Task prompt:
The response must be a precise copy of the records that follow.

Supplied entries:
Lemma same_was w w' d r : same_records w w' -> valid_digest d -> was w' d r <-> was w d r.
Proof using Type. intros H Hd. unfold was. destruct (H d Hd) as [_ Hb]. by setoid_rewrite Hb. Qed.

Lemma same_dead w w' d k : same_records w w' -> valid_digest d -> dead w' d k <-> dead w d k.
Proof using Type. intros H Hd. unfold dead. setoid_rewrite (fun r => same_was w w' d r H Hd). done. Qed.

Lemma same_mentioned w w' d k :
  same_records w w' -> valid_digest d -> mentioned w' d k <-> mentioned w d k.
Proof using Type. intros H Hd. unfold mentioned. setoid_rewrite (fun r => same_was w w' d r H Hd). done. Qed.

Lemma same_pinned w w' d p : same_records w w' -> valid_digest d -> pinned w' d p <-> pinned w d p.
Proof using Type. intros H Hd. unfold pinned. by rewrite (same_cur w w' d H Hd). Qed.

Lemma same_held w w' d : same_records w w' -> valid_digest d -> held w' d <-> held w d.
Proof using Type. intros H Hd. unfold held. by rewrite (same_cur w w' d H Hd). Qed.

Lemma pinned_held w d p : pinned w d p -> held w d.
Proof using Type. intros (r & a & ? & ? & _). by exists r, a. Qed.

Definition later (w w' : world) : Prop :=
  rnow w <= rnow w' /\ (forall i t, minted w !! i = Some t -> minted w' !! i = Some t) /\
  (forall p v b, seen (rstore w) p v b -> seen (rstore w') p v b).

Lemma later_had w w' p b : later w w' -> had w p b -> had w' p b.
Proof using Type. intros (_ & _ & H) [v Hv]. exists v. by apply H. Qed.

Lemma side_step w w' (touched : string -> Prop) :
  inv w -> later w w' -> same_records w w' ->
  (forall d r a, valid_digest d -> cur w d = Some r -> active r = Some a ->
    content w' (physical_key a) = content w (physical_key a)) ->
  (forall d, valid_digest d -> content w' (cp d) = content w (cp d) \/
    content w' (cp d) = None /\ content w (sp d) <> None) ->
  (forall name dm b d, plain_name name -> valid_digest dm -> kept d ->
    content w' (mp name dm) = Some b -> named_by b d ->
    content w (mp name dm) = Some b \/
    (exists p, pinned w d p /\ pin_is_live p (rnow w - grace) = true) \/ was_manifest w' name d) ->
  (forall i d, valid_digest d -> nonce_ok i -> ~ touched i -> ~ mentioned w d (gp d i) ->
    content w' (gp d i) = content w (gp d i)) ->
  inv w' /\ advance w w' /\ forall i, ~ touched i -> respects i w w'.
Proof using Type.
  intros HI Hl Hrec Hact Hcan Hman Hgen. pose proof (fun p b => later_had w w' p b Hl) as Hhad.
  destruct Hl as (Hnow & Hmint & Hseen). split; [|split].
  - constructor.
    + intros d b Hd Hb. apply (inv_decodes _ HI d b Hd). by apply (Hrec d Hd).
    + intros d b Hd Hb. destruct (Hrec d Hd) as [-> Hh]. apply (inv_persists _ HI d b Hd). by apply Hh.
    + intros d r k Hd Hr Hk. rewrite (same_was w w') in Hr by done.
      destruct (inv_keys _ HI d r k Hd Hr Hk) as [?|(i & [t Hi] & ?)]; [by left|].
      right. exists i. eauto.
    + intros d r a Hd Hr Ha. rewrite (same_cur w w') in Hr by done.
      destruct (inv_active _ HI d r a Hd Hr Ha) as [Hdead (b & Hb & Hsha)].
      split; [by rewrite (same_dead w w')|]. exists b. by rewrite (Hact d r a).
    + intros d r Hd Hr. rewrite (same_was w w') in Hr by done. destruct (inv_nonces _ HI d r Hd Hr) as [t Ht]. eauto.
    + intros d b Hd Hb. apply (inv_canonical _ HI d b Hd). destruct (Hcan d Hd) as [<-|[? _]]; congruence.
    + intros name dm b d Hn Hdm Hk Hb Hnb. pose proof (named_valid _ _ Hnb) as Hd.
      rewrite (same_held w w') by done.
      destruct (Hman name dm b d Hn Hdm Hk Hb Hnb) as [Hb0|[(p & Hp & _)|?]]; [|left; by eapply pinned_held|by right].
      destruct (inv_named _ HI name dm b d Hn Hdm Hk Hb0 Hnb) as [?|(b' & ?)]; [by left|right; exists b'; auto].
  - constructor; try done.
    + intros d Hd. by destruct (Hrec d Hd) as [-> _].
    + intros d b Hd Hne. destruct (Hrec d Hd) as [E _]. congruence.
    + intros d Hd Hc Hn. destruct (Hrec d Hd) as [E _]. rewrite E in Hn.
      destruct (Hcan d Hd) as [->|[_ ?]]; congruence.
    + intros name dm b d Hn Hdm Hk Hb Hnb.
      destruct (Hman name dm b d Hn Hdm Hk Hb Hnb) as [?|[?|?]]; tauto.
  - intros i Hi. constructor.
    + intros d Hd _ Hm. by apply (same_mentioned w w').
    + intros d Hd Hok Hm. by apply Hgen.
    + intros d r Hd Hr _. by apply (same_was w w').
    + intros d p Hd _ _ Hp _. by apply (same_pinned w w').
Qed.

Response for this exercise:
Lemma same_was w w' d r : same_records w w' -> valid_digest d -> was w' d r <-> was w d r.
Proof using Type. intros H Hd. unfold was. destruct (H d Hd) as [_ Hb]. by setoid_rewrite Hb. Qed.

Lemma same_dead w w' d k : same_records w w' -> valid_digest d -> dead w' d k <-> dead w d k.
Proof using Type. intros H Hd. unfold dead. setoid_rewrite (fun r => same_was w w' d r H Hd). done. Qed.

Lemma same_mentioned w w' d k :
  same_records w w' -> valid_digest d -> mentioned w' d k <-> mentioned w d k.
Proof using Type. intros H Hd. unfold mentioned. setoid_rewrite (fun r => same_was w w' d r H Hd). done. Qed.

Lemma same_pinned w w' d p : same_records w w' -> valid_digest d -> pinned w' d p <-> pinned w d p.
Proof using Type. intros H Hd. unfold pinned. by rewrite (same_cur w w' d H Hd). Qed.

Lemma same_held w w' d : same_records w w' -> valid_digest d -> held w' d <-> held w d.
Proof using Type. intros H Hd. unfold held. by rewrite (same_cur w w' d H Hd). Qed.

Lemma pinned_held w d p : pinned w d p -> held w d.
Proof using Type. intros (r & a & ? & ? & _). by exists r, a. Qed.

Definition later (w w' : world) : Prop :=
  rnow w <= rnow w' /\ (forall i t, minted w !! i = Some t -> minted w' !! i = Some t) /\
  (forall p v b, seen (rstore w) p v b -> seen (rstore w') p v b).

Lemma later_had w w' p b : later w w' -> had w p b -> had w' p b.
Proof using Type. intros (_ & _ & H) [v Hv]. exists v. by apply H. Qed.

Lemma side_step w w' (touched : string -> Prop) :
  inv w -> later w w' -> same_records w w' ->
  (forall d r a, valid_digest d -> cur w d = Some r -> active r = Some a ->
    content w' (physical_key a) = content w (physical_key a)) ->
  (forall d, valid_digest d -> content w' (cp d) = content w (cp d) \/
    content w' (cp d) = None /\ content w (sp d) <> None) ->
  (forall name dm b d, plain_name name -> valid_digest dm -> kept d ->
    content w' (mp name dm) = Some b -> named_by b d ->
    content w (mp name dm) = Some b \/
    (exists p, pinned w d p /\ pin_is_live p (rnow w - grace) = true) \/ was_manifest w' name d) ->
  (forall i d, valid_digest d -> nonce_ok i -> ~ touched i -> ~ mentioned w d (gp d i) ->
    content w' (gp d i) = content w (gp d i)) ->
  inv w' /\ advance w w' /\ forall i, ~ touched i -> respects i w w'.
Proof using Type.
  intros HI Hl Hrec Hact Hcan Hman Hgen. pose proof (fun p b => later_had w w' p b Hl) as Hhad.
  destruct Hl as (Hnow & Hmint & Hseen). split; [|split].
  - constructor.
    + intros d b Hd Hb. apply (inv_decodes _ HI d b Hd). by apply (Hrec d Hd).
    + intros d b Hd Hb. destruct (Hrec d Hd) as [-> Hh]. apply (inv_persists _ HI d b Hd). by apply Hh.
    + intros d r k Hd Hr Hk. rewrite (same_was w w') in Hr by done.
      destruct (inv_keys _ HI d r k Hd Hr Hk) as [?|(i & [t Hi] & ?)]; [by left|].
      right. exists i. eauto.
    + intros d r a Hd Hr Ha. rewrite (same_cur w w') in Hr by done.
      destruct (inv_active _ HI d r a Hd Hr Ha) as [Hdead (b & Hb & Hsha)].
      split; [by rewrite (same_dead w w')|]. exists b. by rewrite (Hact d r a).
    + intros d r Hd Hr. rewrite (same_was w w') in Hr by done. destruct (inv_nonces _ HI d r Hd Hr) as [t Ht]. eauto.
    + intros d b Hd Hb. apply (inv_canonical _ HI d b Hd). destruct (Hcan d Hd) as [<-|[? _]]; congruence.
    + intros name dm b d Hn Hdm Hk Hb Hnb. pose proof (named_valid _ _ Hnb) as Hd.
      rewrite (same_held w w') by done.
      destruct (Hman name dm b d Hn Hdm Hk Hb Hnb) as [Hb0|[(p & Hp & _)|?]]; [|left; by eapply pinned_held|by right].
      destruct (inv_named _ HI name dm b d Hn Hdm Hk Hb0 Hnb) as [?|(b' & ?)]; [by left|right; exists b'; auto].
  - constructor; try done.
    + intros d Hd. by destruct (Hrec d Hd) as [-> _].
    + intros d b Hd Hne. destruct (Hrec d Hd) as [E _]. congruence.
    + intros d Hd Hc Hn. destruct (Hrec d Hd) as [E _]. rewrite E in Hn.
      destruct (Hcan d Hd) as [->|[_ ?]]; congruence.
    + intros name dm b d Hn Hdm Hk Hb Hnb.
      destruct (Hman name dm b d Hn Hdm Hk Hb Hnb) as [?|[?|?]]; tauto.
  - intros i Hi. constructor.
    + intros d Hd _ Hm. by apply (same_mentioned w w').
    + intros d Hd Hok Hm. by apply Hgen.
    + intros d r Hd Hr _. by apply (same_was w w').
    + intros d p Hd _ _ Hp _. by apply (same_pinned w w').
Qed.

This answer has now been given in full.